* _Your objective_: Nothing but the lines from the start of the entries through the line containing "Z.leb_gt in H" should appear in the answer, each given exactly.

Saved data entries:

Ltac bool_to_Z :=
  repeat match goal with
    | H : _ && _ = true |- _ => apply andb_true_iff in H; destruct H
    | H : _ && _ = false |- _ => apply andb_false_iff in H; destruct H
    | H : (_ <=? _)%Z = true |- _ => apply Z.leb_le in H
    | H : (_ <=? _)%Z = false |- _ => apply Z.leb_gt in H
    | H : (_ <? _)%Z = true |- _ => apply Z.ltb_lt in H
    | H : (_ <? _)%Z = false |- _ => apply Z.ltb_ge in H
    | H : (_ =? _)%Z = true |- _ => apply Z.eqb_eq in H
    | H : (_ =? _)%Z = false |- _ => apply Z.eqb_neq in H
    end.

Lemma count_day_step (first : Z) (n : nat) (ws : list Workout) :
  (Z.of_nat (length (filter (in_days first (first + Z.of_nat n)) ws)) =
   Z.of_nat (length (filter (in_days first (first + Z.of_nat n - 1)) ws)) +
   Z.of_nat (length (filter
      (fun w => isSameDay (completed_at w) ((first + Z.of_nat n) * MS_PER_DAY)) ws)))%Z.
Proof.
  induction ws as [|w ws IH]; [reflexivity|].
  cbn [filter].
  destruct (in_days first (first + Z.of_nat n) w) eqn:A,
    (in_days first (first + Z.of_nat n - 1) w) eqn:B,
    (isSameDay (completed_at w) ((first + Z.of_nat n) * MS_PER_DAY)) eqn:C;
    cbn [length];
    unfold in_days, isSameDay in A, B, C;
    rewrite calendarDay_midnight in C;
    bool_to_Z; lia.
Qed.

Lemma month_sum (first : Z) (n : nat) (ws : list Workout) :
  workoutsThisMonth
    (map (fun day =>
            {| dc_day := day;
               dc_count := Z.of_nat (length (filter
                 (fun w => isSameDay (completed_at w) day) ws)) |})
         (map (fun k => ((first + Z.of_nat k) * MS_PER_DAY)%Z) (seq 0 n))) =
  Z.of_nat (length (filter (in_days first (first + Z.of_nat n - 1)) ws)).
Proof.
  unfold workoutsThisMonth. induction n as [|n IH].
  - cbn [seq map fold_left]. symmetry.
    replace (filter _ ws) with (@nil Workout); [reflexivity|].
    symmetry. induction ws as [|w ws IHw]; [reflexivity|].
    cbn [filter]. unfold in_days at 1.
    destruct (first <=? calendarDay (completed_at w))%Z eqn:E1,
      (calendarDay (completed_at w) <=? first + Z.of_nat 0 - 1)%Z eqn:E2;
      cbn [andb]; try exact IHw.
    bool_to_Z. lia.
  - rewrite seq_S, !map_app, fold_left_app. cbn [map fold_left plus dc_count].
    rewrite IH.
    replace (first + Z.of_nat (S n) - 1)%Z with (first + Z.of_nat n)%Z by lia.
    symmetry. apply count_day_step.
Qed.

(** X9.  The frequency series has one entry for each day from the first of
    the month to today, and the number of workouts this month, the sum of
    its counts, is the number of workouts completed on those days: every
    such workout counts once, also when several fall on one day. *)
Theorem workoutsThisMonth_counts (monthStart today : Z)
    (workouts : option (list Workout)) :
  (calendarDay monthStart <= calendarDay today)%Z ->
  Z.of_nat (length (monthlyWorkouts monthStart today workouts)) =
    (calendarDay today - calendarDay monthStart + 1)%Z /\
  workoutsThisMonth (monthlyWorkouts monthStart today workouts) =
    Z.of_nat (length (filter (in_days (calendarDay monthStart) (calendarDay today))
                        (arr workouts))).
Proof.
  intros Hle. unfold monthlyWorkouts, eachDayOfInterval. split.
  - rewrite !length_map, length_seq. lia.
  - rewrite month_sum, Z2Nat.id by lia.
    replace (calendarDay monthStart +
             (calendarDay today - calendarDay monthStart + 1) - 1)%Z
      with (calendarDay today) by lia.
    reflexivity.
Qed.

Lemma workoutsThisMonth_counts_witness :
  workoutsThisMonth
    (monthlyWorkouts 0 (2 * MS_PER_DAY)
       (Some [workout_at 5 []; workout_at 9 []; workout_at (3 * MS_PER_DAY) []]))
  = 2%Z.
Proof.
  refine (eq_trans (proj2 (@workoutsThisMonth_counts 0 (2 * MS_PER_DAY) _ _)) _).
  - cbn. lia.
  - reflexivity.
Defined.

Lemma NoDup_firstn (A : Type) (n : nat) (l : list A) :
  NoDup l -> NoDup (firstn n l).
Proof.
  intros H. rewrite <- (firstn_skipn n l) in H.
  apply NoDup_app_remove_r in H. exact H.
Qed.

(** X10.  No exercise appears twice in the personal records. *)
Theorem personalRecords_one_per_exercise (workouts : option (list Workout)) :
  NoDup (map pr_exercise (personalRecords workouts)).
Proof.
  unfold personalRecords, slice_first. rewrite <- firstn_map.
  apply NoDup_firstn.
  eapply Permutation_NoDup.
  - apply Permutation_map, Permutation_sym, Array_sort_perm.
  - unfold pr_entries, map_entries. rewrite map_map.
    erewrite map_ext.
    + rewrite prMap_of_logged. apply pr_put_NoDup. constructor.
    + intros [k v]. reflexivity.
Qed.

End ProgressFacts.

(** ** The statistics of one exercise *)
Section StatsFacts.
Import PrimFloat.
Import Js DateFns ExerciseDetails Spec Views Samples More.
Local Open Scope string_scope.
Local Open Scope list_scope.
Local Open Scope Q_scope.

Lemma set_fold_stats (ss : list SetRow) (a : SetAcc) :
  s_maxWeight (fold_left set_step ss a) = day_max ss (s_maxWeight a) /\
  s_totalSets (fold_left set_step ss a) = (s_totalSets a + Z.of_nat (length ss))%Z.
Proof.
  revert a. induction ss as [|s ss IH]; intros a.
  - cbn. split; [reflexivity | lia].
  - cbn [fold_left day_max length]. destruct (IH (set_step a s)) as [-> ->].
    split; [reflexivity|]. cbn [set_step s_totalSets]. lia.
Qed.

Lemma accumulate_stats (rows : list WorkoutExerciseRow) (a : Acc) :
  maxWeight (fold_left entry_step rows a) = day_max (all_sets rows) (maxWeight a) /\
  totalSets (fold_left entry_step rows a) =
    (totalSets a + Z.of_nat (length (all_sets rows)))%Z.
Proof.
  revert a. induction rows as [|we rows IH]; intros a.
  - cbn. split; [reflexivity | lia].
  - cbn [fold_left all_sets flat_map]. destruct (IH (entry_step a we)) as [-> ->].
    unfold entry_step. cbn [maxWeight totalSets].
    match goal with
    | |- context [fold_left set_step ?ss ?a0] =>
        destruct (set_fold_stats ss a0) as [-> ->]
    end.
    cbn [s_maxWeight s_totalSets]. fold (all_sets rows).
    unfold day_max at 3. rewrite fold_left_app. fold (day_max (arr (sets we)) (maxWeight a)).
    rewrite length_app. split; [reflexivity | lia].
Qed.

Lemma stats_maxWeight (user : string) (rows : option (list WorkoutExerciseRow)) :
  max_weight_of (all_sets (userWorkouts user rows))
    (st_maxWeight (stats user rows)).
Proof.
  unfold stats, accumulate. cbn [st_maxWeight].
  destruct (accumulate_stats (userWorkouts user rows)
              {| maxWeight := 0; totalSets := 0; historyMap := [] |}) as [-> _].
  apply (day_max_from (all_sets (userWorkouts user rows)) max_weight_of_nil).
Qed.

(** X11.  The all-time statistics range over all sets of the qualifying
    rows: the number of sets counts every one of them, with or without a
    weight, and the maximum is their greatest weight, or 0 when none is
    above 0 (the page then shows a dash). *)
Theorem stats_over_all_sets (user : string)
    (rows : option (list WorkoutExerciseRow)) :
  let st := stats user rows in
  st_totalSets st = Z.of_nat (length (all_sets (userWorkouts user rows))) /\
  max_weight_of (all_sets (userWorkouts user rows)) (st_maxWeight st).
Proof.
  cbn zeta. split; [|apply stats_maxWeight].
  unfold stats, accumulate. cbn [st_totalSets].
  destruct (accumulate_stats (userWorkouts user rows)
              {| maxWeight := 0; totalSets := 0; historyMap := [] |}) as [_ ->].
  cbn [totalSets]. lia.
Qed.

Lemma day_sets_all (day : Z) (rows : list WorkoutExerciseRow) (s : SetRow) :
  In s (day_sets day rows) -> In s (all_sets rows).
Proof.
  unfold day_sets, all_sets. intros H. apply in_flat_map in H.
  destruct H as (we & Hwe & Hs). apply filter_In in Hwe.
  apply in_flat_map. exists we. tauto.
Qed.

(** X12.  No point of the history chart lies above the all-time maximum
    shown beside it. *)
Theorem history_below_maxWeight (user : string)
    (rows : option (list WorkoutExerciseRow)) (h : ExerciseHistory) :
  In h (historyArray user rows) ->
  h_maxWeight h <= st_maxWeight (stats user rows).
Proof.
  intros Hh. rewrite historyArray_entries in Hh. unfold slice_last in Hh.
  assert (Hin : In h (history_entries (userWorkouts user rows))).
  { apply (Permutation_in _ (Array_sort_perm by_date_asc _)).
    rewrite <- (firstn_skipn (length (Array_sort by_date_asc
                   (history_entries (userWorkouts user rows))) - 10)).
    apply in_or_app. right. exact Hh. }
  destruct (history_entry_day _ _ Hin) as (_ & (_ & Hat & _) & _).
  destruct (stats_maxWeight user rows) as (Hub & _ & H0).
  destruct Hat as [-> | (s & Hs & ->)]; [exact H0|].
  apply Hub. eapply day_sets_all, Hs.
Qed.

(** X12 on two sessions, at the point of the first day. *)
Lemma history_below_maxWeight_witness :
  h_maxWeight {| h_date := 0; h_maxWeight := 100; h_totalVolume := 1140%float |}
  <= st_maxWeight
       (stats "u"
          (Some [logged "w1" "u" (Some 0%Z) [(100, 5%Z); (80, 8%Z)];
                 logged "w2" "u" (Some MS_PER_DAY) [(120, 3%Z)]])).
Proof.
  apply (@history_below_maxWeight "u"
           (Some [logged "w1" "u" (Some 0%Z) [(100, 5%Z); (80, 8%Z)];
                  logged "w2" "u" (Some MS_PER_DAY) [(120, 3%Z)]])
           {| h_date := 0; h_maxWeight := 100; h_totalVolume := 1140%float |}).
  vm_compute. left. reflexivity.
Defined.

Lemma history_entries_length (rows : list WorkoutExerciseRow) :
  (length (history_entries rows) <= length rows)%nat.
Proof.
  rewrite <- (length_map h_date (history_entries rows)).
  rewrite <- (length_map row_day rows).
  apply NoDup_incl_length; [apply history_entries_dates|].
  intros d Hd. apply in_map_iff in Hd. destruct Hd as (h & <- & Hh).
  destruct (history_entry_day _ _ Hh) as ((we & Hwe & <-) & _).
  apply in_map. exact Hwe.
Qed.

(** X21.  The chart and the session count agree: the history never has
    more points than sessions were counted, and it is empty, so that the
    page reports that there is no history yet, exactly when the count of
    sessions is 0. *)
Theorem history_and_timesPerformed (user : string)
    (rows : option (list WorkoutExerciseRow)) :
  (Z.of_nat (length (historyArray user rows))
   <= st_timesPerformed (stats user rows))%Z /\
  (historyArray user rows = [] <-> st_timesPerformed (stats user rows) = 0%Z).
Proof.
  rewrite historyArray_entries. unfold slice_last, stats. cbn [st_timesPerformed].
  generalize (@history_day_entry) (history_entries_length (userWorkouts user rows))
    (Permutation_length
       (Array_sort_perm by_date_asc (history_entries (userWorkouts user rows)))).
  generalize (userWorkouts user rows) as qualifying. intros qualifying.
  generalize (Array_sort by_date_asc (history_entries qualifying)) as sorted.
  intros sorted Hday Hlen Hp. split.
  - rewrite length_skipn. lia.
  - split; intros H.
    + destruct qualifying as [|we rest]; [reflexivity|]. exfalso.
      destruct (Hday we (we :: rest) (or_introl eq_refl)) as (h & Hh & _).
      apply (f_equal (@length _)) in H. rewrite length_skipn in H.
      cbn [length] in H.
      destruct (history_entries (we :: rest)); [destruct Hh|].
      cbn [length] in Hp. lia.
    + assert (Hs : length sorted = 0%nat) by lia.
      destruct sorted; [reflexivity | discriminate].
Qed.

* _Written response_:
Ltac bool_to_Z :=
  repeat match goal with
    | H : _ && _ = true |- _ => apply andb_true_iff in H; destruct H
    | H : _ && _ = false |- _ => apply andb_false_iff in H; destruct H
    | H : (_ <=? _)%Z = true |- _ => apply Z.leb_le in H
    | H : (_ <=? _)%Z = false |- _ => apply Z.leb_gt in H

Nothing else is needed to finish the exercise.